Botanic Transcendental Painting

Botanic Transcendental Paintings 2007-13... love, life, walking and tangential reality

You could say I am one of the foremost botanic painters of my generation, but you'd be lying. However, I do walk around the local area a lot and when I see flowers I often sketch them then jot down my thoughts - what's going on in my head at the time. My approach to flowers is the same as my approach to portraits - a spontaneous experiential exercise in wang-eyed pop art, bright paint burning the objects into existence.

These paintings are part of an ongoing Botanic Transcendental series and were inspired by walks I have made over the last few years through the limestone fields in the west of Ireland, across the windswept flatlands of my home county of Lincolnshire, around the cracked pavements near my North London home. This is zen psychogeography, a nature-rooted stance influenced by the poetry of Patrick Kavanagh, William Blake and Spike Milligan and the great Zen poets such as Basho.

___

Summer grasses:

all that remains of great soldiers’

imperial dreams.

(Basho)

There are holes in the sky where the rain gets in,

but they're ever so small that's why rain is thin

(Milligan)

___

My flower paintings, if they are 'about' anything, are a way of expressing the enduring nature of love and the heartbreaking shortness of life. They become conduits for our spirituality and dreams,  a way of entering another world -  inside ourselves. 

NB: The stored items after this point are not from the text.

(* ===== verification/TxManager.v ===== *)
(** * Transactions

    [server/internal/core/txmanager]: the operation buffer of a transaction
    with its spill file and savepoints, the manager with table versions and
    optimistic commit, SIREAD locks, conflict flags and the undo of DDL. *)

From Stdlib Require Import Ascii.
From stdpp Require Import pretty.
From S2P Require Import Prelude Bytes.

(** ** Conflict flags and predicate locks *)

Record SSITracker : Type := mkSSI { InConflict : gmap Z bool; OutConflict : gmap Z bool }.

Definition NewSSITracker : SSITracker := mkSSI ∅ ∅.

Definition RecordRWConflict (readerTxID writerTxID : Z) (t : SSITracker) : SSITracker :=
  mkSSI (<[writerTxID := true]> (InConflict t)) (<[readerTxID := true]> (OutConflict t)).

Definition HasCycle (txID : Z) (t : SSITracker) : bool :=
  default false (InConflict t !! txID) && default false (OutConflict t !! txID).

Inductive LockGranularity : Type := TupleGranularity | PageGranularity | RelationGranularity.

Record PredicateLock : Type := mkPredicateLock {
  pl_TxID : Z; pl_Granularity : LockGranularity; pl_DBName : string; pl_TableName : string;
  pl_PageID : Z; pl_TupleID : Z }.

Definition AcquireSIREADLock (txID : Z) (lock : PredicateLock) (locks : list PredicateLock)
    : list PredicateLock :=
  locks ++ [mkPredicateLock txID (pl_Granularity lock) (pl_DBName lock) (pl_TableName lock)
              (pl_PageID lock) (pl_TupleID lock)].

Fixpoint CheckConflict (txID : Z) (dbName tableName : string) (pageID tupleID : Z)
    (locks : list PredicateLock) : bool :=
  match locks with
  | [] => false
  | lock :: locks =>
      let rest := CheckConflict txID dbName tableName pageID tupleID locks in
      if pl_TxID lock =? txID then rest
      else if negb (bool_decide (pl_DBName lock = dbName)) || negb (bool_decide (pl_TableName lock = tableName))
      then rest
      else match pl_Granularity lock with
           | RelationGranularity => true
           | PageGranularity => if pl_PageID lock =? pageID then true else rest
           | TupleGranularity =>
               if (pl_PageID lock =? pageID) && (pl_TupleID lock =? tupleID) then true else rest
           end
  end.

(** ** Undo of DDL *)

Inductive DDLOpType : Type := OpCreateTable | OpDropTable | OpAlterTable | OpOtherDDL (s : string).

Record DDLUndoOp : Type := mkDDLUndo {
  du_Type : DDLOpType; du_DBName : string; du_TableName : string; du_OldSchema : list byte }.

(** The interface [Catalog]: operations on a catalog state that may fail. *)
Class Catalog (K : Type) : Type := {
  DropTable : string → string → K → K * bool;
  CreateTable : string → string → list byte → K → K * bool;
  AlterTable : string → string → list byte → K → K * bool }.

(** A value passed as [interface{}]: with or without the methods of [Catalog]. *)
Inductive anyCatalog {K : Type} : Type := IsCatalog (k : K) | NotCatalog (k : K).
Arguments anyCatalog : clear implicits.

(** The flag is "no error". *)
Definition RevertDDLOp `{Catalog K} (op : DDLUndoOp) (catalog : anyCatalog K) : anyCatalog K * bool :=
  match catalog with
  | NotCatalog _ => (catalog, false)
  | IsCatalog cat =>
      let '(cat, ok) :=
        match du_Type op with
        | OpCreateTable => DropTable (du_DBName op) (du_TableName op) cat
        | OpDropTable =>
            if bool_decide (du_OldSchema op = []) then (cat, false)
            else CreateTable (du_DBName op) (du_TableName op) (du_OldSchema op) cat
        | OpAlterTable =>
            if bool_decide (du_OldSchema op = []) then (cat, false)
            else AlterTable (du_DBName op) (du_TableName op) (du_OldSchema op) cat
        | OpOtherDDL _ => (cat, false)
        end in
      (IsCatalog cat, ok)
  end.
Lemma ReleaseAll_clean tx m k : clean tx (ReleaseAll tx m) k.
Proof.
  unfold ReleaseAll.
  assert (∀ ks m0, clean tx m0 k ∨ k ∈ ks → clean tx (foldl (releaseKey tx) m0 ks) k) as Hfold.
  { induction ks as [|k0 ks IH]; intros m0 Hor; cbn; [destruct Hor as [?|?%elem_of_nil]; done|].
    apply IH. destruct Hor as [?|[->|?]%elem_of_cons]; [left; apply releaseKey_clean; by left
      |left; apply releaseKey_clean; by right|by right]. }
  apply Hfold. destruct (locks m !! k) as [p|] eqn:E.
  - right. apply elem_of_elements, elem_of_dom. by eexists.
  - left. intros p e Hp. congruence.
Qed.

(** ** Properties of row locks *)

(** C40: Row locks exclude each other.  In every interleaving of [Acquire] calls,
    wake-ups and [ReleaseAll], the owners of one entry are distinct transactions
    and an update lock is alone; as long as nobody waits on an entry that left
    the map, two conflicting owners cannot hold the same row even through
    different entries; and [ReleaseAll] leaves the transaction no lock in any
    entry of the map. *)
Theorem row_locks_exclude :
  (∀ s p e, lockRun (λ _, True) s → heap (lm s) !! p = Some e → compatible (owners e)) ∧
  (∀ s p1 p2 e1 e2 o1 o2, lockRun quiet s →
     heap (lm s) !! p1 = Some e1 → heap (lm s) !! p2 = Some e2 → entryKey e1 = entryKey e2 →
     o1 ∈ owners e1 → o2 ∈ owners e2 → Mode o1 = LockModeUpdate → o1 = o2) ∧
  (∀ tx m k p e o, locks (ReleaseAll tx m) !! k = Some p → heap (ReleaseAll tx m) !! p = Some e →
     o ∈ owners e → OwnerTx o ≠ tx).
Proof.
  split_and!.
  - intros s p e Hr He. by eapply lo_compat; [eapply lockRun_ok|].
  - intros s p1 p2 e1 e2 o1 o2 Hr H1 H2 Hk Ho1 Ho2 Hm.
    destruct (lockRun_mapped _ Hr) as [Hmap _].
    assert (locks (lm s) !! entryKey e1 = Some p1) as L1 by (apply Hmap; [done|by destruct (owners e1); [apply elem_of_nil in Ho1|]]).
    assert (locks (lm s) !! entryKey e2 = Some p2) as L2 by (apply Hmap; [done|by destruct (owners e2); [apply elem_of_nil in Ho2|]]).
    rewrite Hk, L2 in L1. injection L1 as ->. rewrite H1 in H2. injection H2 as ->.
    destruct (lo_compat _ (lockRun_ok _ _ Hr) _ _ H1) as [_ Hu]. by apply Hu.
  - intros tx m k p e o Hk He Ho. by eapply (ReleaseAll_clean tx m k).
Qed.
Lemma column_agrees schema kinds row ctx name table i k :
  plainSchema schema → plainName name → isAscii table → conforms schema kinds row → selectCtx schema ctx →
  columnIdx EqualFold 0 schema name = Some i → kinds !! Z.to_nat i = Some k →
  ∃ v, loadRow row i = Ok v ∧ evalColumn ToLower EqualFold ctx row schema name table = Ok (ToInterface v) ∧
       hasKind k (ToInterface v).
Proof.
  intros Hp Hn Ht [Hlen Hrow] Hctx Hi Hk.
  destruct (columnIdx_spec 0 schema name i (proj1 Hp) (proj1 Hn) Hi) as (j & Ej & Hcol). assert (i = Z.of_nat j) as -> by lia.
  rewrite Nat2Z.id in Hk. destruct (Forall2_lookup_l _ _ _ _ _ Hrow Hk) as (v & Hv & Hkv).
  destruct (ToInterface_loadValue k v Hkv) as (w & Hw & <-). exists w. split_and!; [|  |done].
  - unfold loadRow. pose proof (lookup_lt_Some _ _ _ Hv). zbool. cbn [orb]. by rewrite Nat2Z.id, Hv.
  - by apply (evalColumn_found _ _ _ _ _ j).
Qed.

Section AgreeClause.
Context (ParseFloat : bytes → option Z) (outOfRange : float64 → Z) (rest : iface → iface → string → eres iface).
Context (evalOperator : string → iface → iface → eres iface) (evalNode : nat → list iface → eres iface).
Context (schema : TableSchema) (kinds : list kind) (ctx : option ExecutionContext).
Context (Hp : plainSchema schema) (Hctx : selectCtx schema ctx).

Let evalC row e := evalOperand ParseFloat outOfRange ToLower EqualFold rest evalOperator evalNode row schema ctx e.
Let exprC row e := evalExpr ParseFloat outOfRange ToLower EqualFold rest evalOperator evalNode row schema ctx e.

Lemma exprC_bool row e b : evalC row e = Ok (IBool b) → e ≠ ENil → exprC row e = Ok b.
Proof. unfold exprC, evalExpr, evalC. intros H He. destruct e; try done; by rewrite H. Qed.

Definition agrees (row : list iface) (e : Expression) : Prop :=
  ∀ k, kindOf schema kinds e = Some k → plainRefs e →
  ∃ v, meaning ToLower EqualFold (loadRow row) schema e = Ok v ∧ evalC row e = Ok (ToInterface v) ∧
       hasKind k (ToInterface v).

Lemma agrees_bool row e :
  agrees row e → kindOf schema kinds e = Some KBool → plainRefs e →
  ∃ b, meaning ToLower EqualFold (loadRow row) schema e = Ok (ValBool b) ∧ exprC row e = Ok b.
Proof.
  intros H Hk Hr. destruct (H _ Hk Hr) as (v & Hm & He & Hv). destruct v; try done. exists b. split; [done|].
  apply exprC_bool; [done|]. by intros ->.
Qed.

Lemma connective_kind k (kl kr : option kind) :
  (a ← kl; b ← kr; if bool_decide (a = KBool) && bool_decide (b = KBool) then Some KBool else None) = Some k →
  kl = Some KBool ∧ kr = Some KBool ∧ k = KBool.
Proof.
  destruct kl as [a|], kr as [b|]; try done. cbn. destruct (_ && _) eqn:E; [|done]. intros [= <-].
  by apply andb_prop in E as [->%bool_decide_eq_true ->%bool_decide_eq_true].
Qed.

(** A clause with a kind has the same value in the machine's reading and for
    the evaluator. *)
Lemma clause_agrees row e :
  conforms schema kinds row → agrees row e.
Proof.
  intros Hrow. induction e as [|l|n t|l IHl op r IHr|l IHl r IHr|l IHl r IHr|e IHe|n]; intros k Hk Hr;
    cbn [kindOf] in Hk; try done.
  - destruct (literal_agrees _ _ Hk) as (v & Hv & Ev & Hkv). exists v. cbn [meaning]. rewrite Ev. by split_and!.
  - destruct (columnIdx EqualFold 0 schema n) as [i|] eqn:Ei; [|done]. cbn in Hk, Hr. destruct Hr as [Hn Ht].
    destruct (column_agrees schema kinds row ctx n t i k) as (v & Hv & Ev & Hkv); [done..|].
    exists v. cbn [meaning]. rewrite Ei. by split_and!.
  - destruct (kindOf schema kinds l) as [kl|] eqn:Kl; [|done]. destruct (kindOf schema kinds r) as [kr|] eqn:Kr; [|done]. cbn in Hk, Hr.
    destruct (_ && _) eqn:Ec in Hk; [|done]. injection Hk as <-.
    apply andb_prop in Ec as [[<-%bool_decide_eq_true Hop]%andb_prop Hkb].
    destruct (IHl _ Kl (proj1 Hr)) as (lv & Hl & El & Hkl). destruct (IHr _ Kr (proj2 Hr)) as (rv & Hrv & Er & Hkr).
    destruct (binaryOp op) as [o|] eqn:Eo.
    2: { apply isComparison_cases in Hop. repeat (apply elem_of_cons in Hop as [->|Hop]); try done. by apply elem_of_nil in Hop. }
    destruct (compare_agrees ParseFloat kl op o lv rv) as (b & Hb & Eb); [done..| |].
    { intros ->. apply orb_true_iff in Hkb as [Hkb%orb_true_iff|?%bool_decide_eq_true]; [|by right].
      destruct Hkb as [?|?%bool_decide_eq_true]; [done|by left]. }
    exists (ValBool b). cbn [meaning evalOperand]. rewrite Hl, Hrv. unfold evalC in *. cbn [mbind outcome_bind evalOperand].
    rewrite Eo, Hb, El, Er, Hop. cbn [mbind outcome_bind]. by rewrite Eb.
  - apply connective_kind in Hk as (Kl & Kr & ->). destruct (agrees_bool row l) as (lb & Hl & El); [done..|apply Hr|].
    destruct (agrees_bool row r) as (rb & Hrv & Er); [done..|apply Hr|]. exists (ValBool (lb && rb)).
    cbn [meaning]. rewrite Hl, Hrv. split_and!; [done| |done]. unfold exprC, evalExpr in El, Er. unfold evalC. cbn [evalOperand].
    by rewrite El; cbn [mbind outcome_bind]; rewrite Er.
  - apply connective_kind in Hk as (Kl & Kr & ->). destruct (agrees_bool row l) as (lb & Hl & El); [done..|apply Hr|].
    destruct (agrees_bool row r) as (rb & Hrv & Er); [done..|apply Hr|]. exists (ValBool (lb || rb)).
    cbn [meaning]. rewrite Hl, Hrv. split_and!; [done| |done]. unfold exprC, evalExpr in El, Er. unfold evalC. cbn [evalOperand].
    by rewrite El; cbn [mbind outcome_bind]; rewrite Er.
  - destruct (kindOf schema kinds e) as [ke|] eqn:Ke; [|done]. cbn in Hk. case_bool_decide as Eb; [|done]. subst ke. injection Hk as <-.
    destruct (agrees_bool row e) as (b & Hb & Eb); [done..|]. exists (ValBool (negb b)).
    cbn [meaning]. rewrite Hb. split_and!; [done| |done]. unfold exprC, evalExpr in Eb. unfold evalC. cbn [evalOperand]. by rewrite Eb.
Qed.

Initially I make watercolour sketches covered with notes, then quickly work up a composition on canvas. I underpaint with acrylics, using my hands and fingers, usually in a mix of yellow, crimson and gold then work quickly over the top and scratch away details and (sometimes) words. As with most of my paintings, the vivid, mostly primary, colours are intended to have a life-affirming effect on the viewer, perhaps with the sense of having a revelatory vision, a mild migraine or recovering from a hangover. 

A girl I went out with when I was a teenager had an auntie who was a botanic artist and I would spend hours studying the precise details of petals, stamens and stems of the plants floating in the white space of watercolour paper. I was inspired by what she was grasping towards. My approach is to paint the flower within its environment, the jumbled background foliage symbolic of my own non-academic approach (which owes more to South American folk art and religious portrait painting than traditional botanic art).

In these paintings I'm most fascinated by the space between the image and the text. Sometimes the text refers to the flower or how I felt when I observed it. At other times it goes off at tangents and describes what the flower might remind me of. Or who I'm with. Or who I'm thinking about. Or something (apparently) unrelated that comes to mind, like football results, a memory of childhood or how much I hate the Tory party.